Accessibility features are not meant to be cheats, they are meant to be equalizers.

She goes on to say in her article that “calling accessibility cheating is not only false, but it’s also extremely harmful. Doing so is a form of gatekeeping that hurts disabled players and constantly forces them to validate their place in the gaming community.”

The r/OverwatchUniversity subreddit featured an interesting post from a user titled “New Colorblind Mode - Potential Advantage?” where one commenter noted that “my allies are highlighter yellow and the enemies are bright-ass magenta-pink. Damn right it's an advantage.”

Gamers on social media have also said their piece on whether applying the colour-blind mode should be considered cheating.

Designers design games with a creative vision of it being played in that way; for example, a horror game will ask you to turn down the brightness for the atmosphere they designed. The battle royale game Apex Legends want the player to be confused about where enemies are, and if you’re better at tracking, that’s a skill, and that should be a skill decider - and not something that can be helped by hardware or settings.

Again, this is not applicable for every colour-blind mode, or even every game. The game needs to have certain properties for it to even matter – single-player is probably fine, but multiplayer is where it may become an exploit, where opponents may be outlined, or a brighter colour, or the landscape becomes easier to spot enemies through - that’s where it’s a problem.

A post on r/FortNiteBR showed a user implementing the protanope colour-blind mode to see through the storm in Fortnite, which otherwise would not be visible.

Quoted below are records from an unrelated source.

(** * taintedword: heuristic DOCX provenance scorer

    A shallow embedding of [taintedword.py] and the properties of its
    detector suite, score aggregation and verdict cascade.

    Modelling conventions.
    - Python [str] values are Rocq strings, one character per code point;
      the model therefore covers text whose code points are below 256, and
      the character classes below ([isspace], [\d], [\w], [lower], the
      line boundaries of [splitlines]) are Python's on that range.
    - Python [float] scores are exact rationals ([Q]).  Every weight in the
      program is a decimal literal and every test on a score is an order
      comparison with a decimal literal, so the model keeps the sums exact
      where binary floating point rounds to the nearest double.  A
      property about a sum of weights is stated for the additions in the
      order in which the source makes them.
    - An archive is the list of its entries (name, decoded content) in
      archive order; the XML parser [ET.fromstring] belongs to Python's
      library and is a parameter of the development.  The model covers
      entries that the archive delivers without error and that are UTF-8
      text, which the parser reads as the same text; an entry that
      declares another encoding, or one with a bad checksum, is outside
      it.
    - [int] is Python's [int] on the digit strings for which it returns
      ([int_returns]).
    - [raise] is an explicit result type; [try/except] is a match on it. *)

From Stdlib Require Import QArith Lqa ZArith NArith Lia.
From Stdlib Require Import Bool String Ascii List DecimalString.
Import ListNotations.

Local Open Scope string_scope.
Local Open Scope list_scope.

(* ================================================================== *)
(** * Python text operations *)
(* ================================================================== *)

Module Text.

Definition code (c : ascii) : N := N_of_ascii c.

Definition between (lo hi : N) (c : ascii) : bool :=
  (lo <=? code c)%N && (code c <=? hi)%N.

(** [str.isspace] on one character, also the class [\s] of [re]. *)
Definition isspace (c : ascii) : bool :=
  between 9 13 c || between 28 32 c || (code c =? 133)%N || (code c =? 160)%N.

(** The class [\d] of [re]: decimal digits. *)
Definition isdecimal (c : ascii) : bool := between 48 57 c.

(** The class [\w] of [re]: alphanumeric characters and the underscore. *)
Definition isword (c : ascii) : bool :=
  between 48 57 c || between 65 90 c || between 97 122 c || (code c =? 95)%N
  || (code c =? 170)%N || (code c =? 181)%N || (code c =? 186)%N
  || between 178 179 c || (code c =? 185)%N || between 188 190 c
  || between 192 214 c || between 216 246 c || between 248 255 c.

(** The characters at which [str.splitlines] ends a line. *)
Definition islinebreak (c : ascii) : bool :=
  between 10 13 c || between 28 30 c || (code c =? 133)%N.

Definition lower_char (c : ascii) : ascii :=
  if between 65 90 c || (between 192 222 c && negb (code c =? 215)%N)
  then ascii_of_N (code c + 32)
  else c.

(** [s.lower()] *)
Fixpoint lower (s : string) : string :=
  match s with
  | EmptyString => EmptyString
  | String c s' => String (lower_char c) (lower s')
  end.

(** [s.startswith(p)] *)
Definition startswith (s p : string) : bool := String.prefix p s.

(** [sub in s] *)
Fixpoint contains (sub s : string) : bool :=
  String.prefix sub s
  || match s with
     | EmptyString => false
     | String _ s' => contains sub s'
     end.

(** [s.endswith(p)] *)
Fixpoint endswith (s p : string) : bool :=
  String.eqb s p
  || match s with
     | EmptyString => false
     | String _ s' => endswith s' p
     end.
(** * CMAC (RFC 4493 / NIST SP800-38B) over an injected block cipher

    A shallow embedding of the Go package [cmac]: subkey derivation
    ([shifted], [gensubkey], [gensubkeys]), the append-based engine of
    [cmac.go] ([block], [Write], [Sum], [Reset], [newcmac],
    [NewWithCipher], [New]) and the cursor-based engine of another
    revision of the same file.  Two more revisions are embedded for
    comparison: the one whose [Sum] finalizes in the scratch block, and an
    early one written for AES (with [padded]); so is the loop of the test
    that writes chunks of growing size.

    Go code runs in a small monad [M]: a computation either returns, panics
    (index out of range, bad [make], division by zero, explicit [panic]) or
    runs out of loop fuel, and it records every call of the cipher's
    [Encrypt] method.  Bytes are [Byte.byte]; byte arithmetic goes through
    [Z] with the wrap-around of [uint8] written out. *)

From Stdlib Require Import ZArith Lia.
From Stdlib Require Import Strings.Byte.
From stdpp Require Import base list strings.

Local Open Scope Z_scope.

(** ** Bytes: Go's [uint8] *)

Abbreviation byte := Byte.byte.

Definition byte_to_Z (b : byte) : Z := Z.of_N (Byte.to_N b).

(** Conversion [byte(v)] of an integer: the low eight bits. *)
Definition byte_of_Z (z : Z) : byte :=
  match Byte.of_N (Z.to_N (z mod 256)) with
  | Some b => b
  | None => Byte.x00
  end.

(** [a ^ b], [a | b], [a >> k] and [a << k] on [uint8]. *)
Definition bxor (a b : byte) : byte := byte_of_Z (Z.lxor (byte_to_Z a) (byte_to_Z b)).
Definition bor (a b : byte) : byte := byte_of_Z (Z.lor (byte_to_Z a) (byte_to_Z b)).
Definition bshr (a : byte) (k : Z) : byte := byte_of_Z (Z.shiftr (byte_to_Z a) k).
Definition bshl (a : byte) (k : Z) : byte := byte_of_Z (Z.shiftl (byte_to_Z a) k).
(** * Overlay widget of the Shotgun model: mode machine, spinner and resize relay

    Shallow embedding of [python/shotgun_model/overlaywidget.py].

    The Python attributes of [OverlayWidget] ([_mode], [_spin_angle],
    [_message], [_message_pixmap], [_timer], [_parent], [_sg_icon]) are
    fields of one record, next to the part of the inherited [QWidget]
    state that the methods touch (visibility, geometry).  Every method is
    a state transformer on that record.  What the toolkit is asked to do
    is logged in the record too: each call of [repaint], and every frame
    issued through a [QPainter], command by command.

    Python integers are unbounded, hence [Z].  The module is Python 2
    code, so [/] on two integers is floor division, which is [Z.div]. *)

From Stdlib Require Import ZArith List String Bool Lia.
Import ListNotations.
Open Scope string_scope.
Open Scope list_scope.
Open Scope Z_scope.

(** ** Toolkit values *)

Record QSize := { width : Z; height : Z }.

Record QPixmap := {
  pixmap_source : string;
  pixmap_width : Z;
  pixmap_height : Z
}.

Record QTimer := { isActive : bool; interval : Z }.

Record QEvent := { event_type : Z }.

(** Enumeration values of the toolkit that the module refers to by name. *)
Module Qt.
Definition QEvent_Resize : Z := 14.
Definition WA_TransparentForMouseEvents : Z := 51.
Definition Antialiasing : Z := 1.
Definition AlignCenter : Z := 132.
Definition AlignVCenter : Z := 128.
Definition TextWordWrap : Z := 4096.
(** [drawArc] takes its two angles in sixteenths of a degree. *)
Definition angle_units (degrees : Z) : Z := degrees * 16.
Definition full_circle : Z := angle_units 360.
End Qt.

(** ** What a painter is asked to draw *)

Inductive PainterCall :=
| setRenderHint (hint : Z)
| setBrush (color : string)
| setPen (color : string) (pen_width : option Z)
| drawRect (x y w h : Z)
| translate (dx dy : Z)
| drawPixmap (x y : Z) (pixmap : QPixmap)
| drawArc (x y w h : Z) (startAngle spanAngle : Z)
| drawText (x y w h : Z) (flags : Z) (text : option string).

Inductive PyExn := AttributeError.

Inductive Outcome (A : Type) :=
| Returned (a : A)
| Raised (e : PyExn).
Arguments Returned {A} a.
Arguments Raised {A} e.

(** Code running between [painter.begin] and [painter.end]: it appends to
    the list of calls made so far and either returns or raises. *)
Definition Painter (A : Type) : Type :=
  list PainterCall -> list PainterCall * Outcome A.

Definition ret {A} (a : A) : Painter A := fun calls => (calls, Returned a).

Definition raise {A} (e : PyExn) : Painter A := fun calls => (calls, Raised e).

Definition bind {A B} (m : Painter A) (k : A -> Painter B) : Painter B :=
  fun calls =>
    match m calls with
    | (calls', Returned a) => k a calls'
    | (calls', Raised e) => (calls', Raised e)
    end.

Definition call (c : PainterCall) : Painter unit :=
  fun calls => (calls ++ [c], Returned tt).
Fixpoint run (st : state) (s : string) : option state :=
  match s with
  | EmptyString => Some st
  | String c r =>
    match step st c with
    | Some st' => run st' r
    | None => None
    end
  end.

Definition accepting (st : state) : bool :=
  match current st, stack st with
  | Content _, [] => rootDone st
  | _, _ => false
  end.

Definition wellFormed (document : string) : bool :=
  match run init document with
  | Some st => accepting st
  | None => false
  end.

End Markup.

(** ** A runtime to evaluate examples with *)

(** [nodeRuntime] implements the built-ins on the inputs the examples use:
    - [toLowerCase] folds the ASCII letters and the capital omega, the one
      other cased letter of the alias table;
    - [RegExp_gi_remove] compiles a source made of literal characters and
      parenthesised groups, which covers labels written with letters,
      digits, spaces, hyphens and parentheses; a source with unbalanced
      parentheses is a [SyntaxError], as in the runtime, and a source that
      carries another operator of the pattern language is answered in the
      same way, which errs on the side of failure;
    - [parseFloat] reads a signed decimal literal with optional fraction
      and exponent, and gives its exact value: where the runtime rounds
      the literal to binary64, and reads one beyond its range as
      [Infinity], the instance keeps the rational;
    - [Number_toString] prints integers and finite decimals exactly and
      cuts other values after sixteen fractional digits;
    - [Math_sqrt] is exact on squares and otherwise correct to sixteen
      decimal places. *)
Module Node.
(** C3: [s[:5]] is [["a","b","c","d","e"]], and the second line of the
    output of any run is [[a b c d e]]. *)
Theorem slice_to_5 :
  omap elems (slice_expr s None (Some 5%Z))
    = Ok ["a"; "b"; "c"; "d"; "e"]%string /\
  forall args environ input,
    omap (fun out => lines out !! 1%nat) (run args environ input)
      = Ok (Some "[a b c d e]"%string).
Proof. split; [reflexivity | intros; reflexivity]. Qed.

(** C4: [s[2:]] is [["c","d","e","f"]], and the third line of the output
    of any run is [[c d e f]]. *)
Theorem slice_from_2 :
  omap elems (slice_expr s (Some 2%Z) None)
    = Ok ["c"; "d"; "e"; "f"]%string /\
  forall args environ input,
    omap (fun out => lines out !! 2%nat) (run args environ input)
      = Ok (Some "[c d e f]"%string).
Proof. split; [reflexivity | intros; reflexivity]. Qed.

(** The run-time check of a slice expression is what decides between a
    result and a panic. *)
Lemma slice_expr_ok_iff {T} (sl : slice T) (low high : option Z) :
  is_ok (slice_expr sl low high) = true <->
  (0 <= fst (bounds sl low high) <= snd (bounds sl low high) /\
   snd (bounds sl low high) <= cap sl)%Z.
Proof.
  unfold slice_expr, in_bounds.
  generalize (bounds sl low high); intros b.
  destruct (Z.leb_spec 0 (fst b)), (Z.leb_spec (fst b) (snd b)),
    (Z.leb_spec (snd b) (cap sl)); simpl;
    split; intros Hok; try discriminate; try reflexivity; lia.
Qed.

(** C8: [s] has length (and capacity) 6; the bounds of the three slice
    expressions of [main] are (2,5), (0,5) and (2,6), each with
    [0 <= low <= high <= len(s)]; none of the three panics, and neither
    does [main], in any process. *)
Theorem main_slices_in_bounds :
  len s = 6%Z /\ cap s = 6%Z /\
  [bounds s (Some 2%Z) (Some 5%Z); bounds s None (Some 5%Z);
   bounds s (Some 2%Z) None] = [(2, 5); (0, 5); (2, 6)]%Z /\
  Forall (fun b => (0 <= fst b <= snd b /\ snd b <= len s)%Z)
    [bounds s (Some 2%Z) (Some 5%Z); bounds s None (Some 5%Z);
     bounds s (Some 2%Z) None] /\
  Forall (fun e => is_ok e = true) [expr1; expr2; expr3] /\
  forall p, is_ok (main p) = true.
Proof.
  split; [reflexivity|]. split; [reflexivity|]. split; [reflexivity|].
  split.
  - repeat constructor; vm_compute; discriminate.
  - split; [repeat constructor|].
    intros p. by rewrite main_appends.
Qed.

End SliceProgramSpec.

(** ** Errors *)

Module ErrorsSpec.
Import GoInt GoIntFacts Errors.
Local Open Scope Z_scope.

(** C5: [f1] returns a non-nil error exactly when [arg == 42]; then the
    result is -1 and the error's message is "can't work with 42";
    otherwise it returns [arg + 3] (Go's addition on [int], which is the
    sum itself when that fits) and [nil]. *)
Theorem f1_spec (arg : Z) :
  (snd (f1 arg) <> nil <-> arg = 42) /\
  (arg = 42 ->
     fst (f1 arg) = -1 /\ Error (snd (f1 arg)) = Some "can't work with 42"%string) /\
  (arg <> 42 -> f1 arg = (add arg 3, nil)) /\
  (arg <> 42 -> in_range arg -> arg + 3 <= MaxInt -> f1 arg = (arg + 3, nil)).
Proof.
  unfold f1. destruct (Z.eqb_spec arg 42) as [->|Hne]; simpl.
  - repeat split; try discriminate; try reflexivity; intros; congruence.
  - repeat split; try congruence; try (intros; reflexivity).
    intros _ Hr Hmax. unfold add. rewrite wrap_in_range; [reflexivity|].
    unfold in_range in *. unfold MinInt, MaxInt, intSize in *. lia.
Qed.

Lemma f1_spec_witness :
  f1 7 = (10, nil) /\
  (fst (f1 42) = -1 /\ Error (snd (f1 42)) = Some "can't work with 42"%string).
Proof.
  split.
  - apply (f1_spec 7); [lia | vm_compute; split; discriminate | vm_compute; discriminate].
  - apply (f1_spec 42). reflexivity.
Defined.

So what is the resolution?

Unfortunately, there is no real way to solve this, unless you have to submit a colour-blind test to play the game (which would be rather weird and ableist in itself).

Turning on a colour-blind mode when you are not colour-blind is just one potential “exploit” when it comes to gaming (specifically online multiplayer). Other things could be considered unfair, from having top of the range mice and keyboards, or bigger crisper monitors.

For now, people will have to rely on the morality of their fellow players, and hope they aren't using colour-blind mode as an exploit to gain an unfair advantage.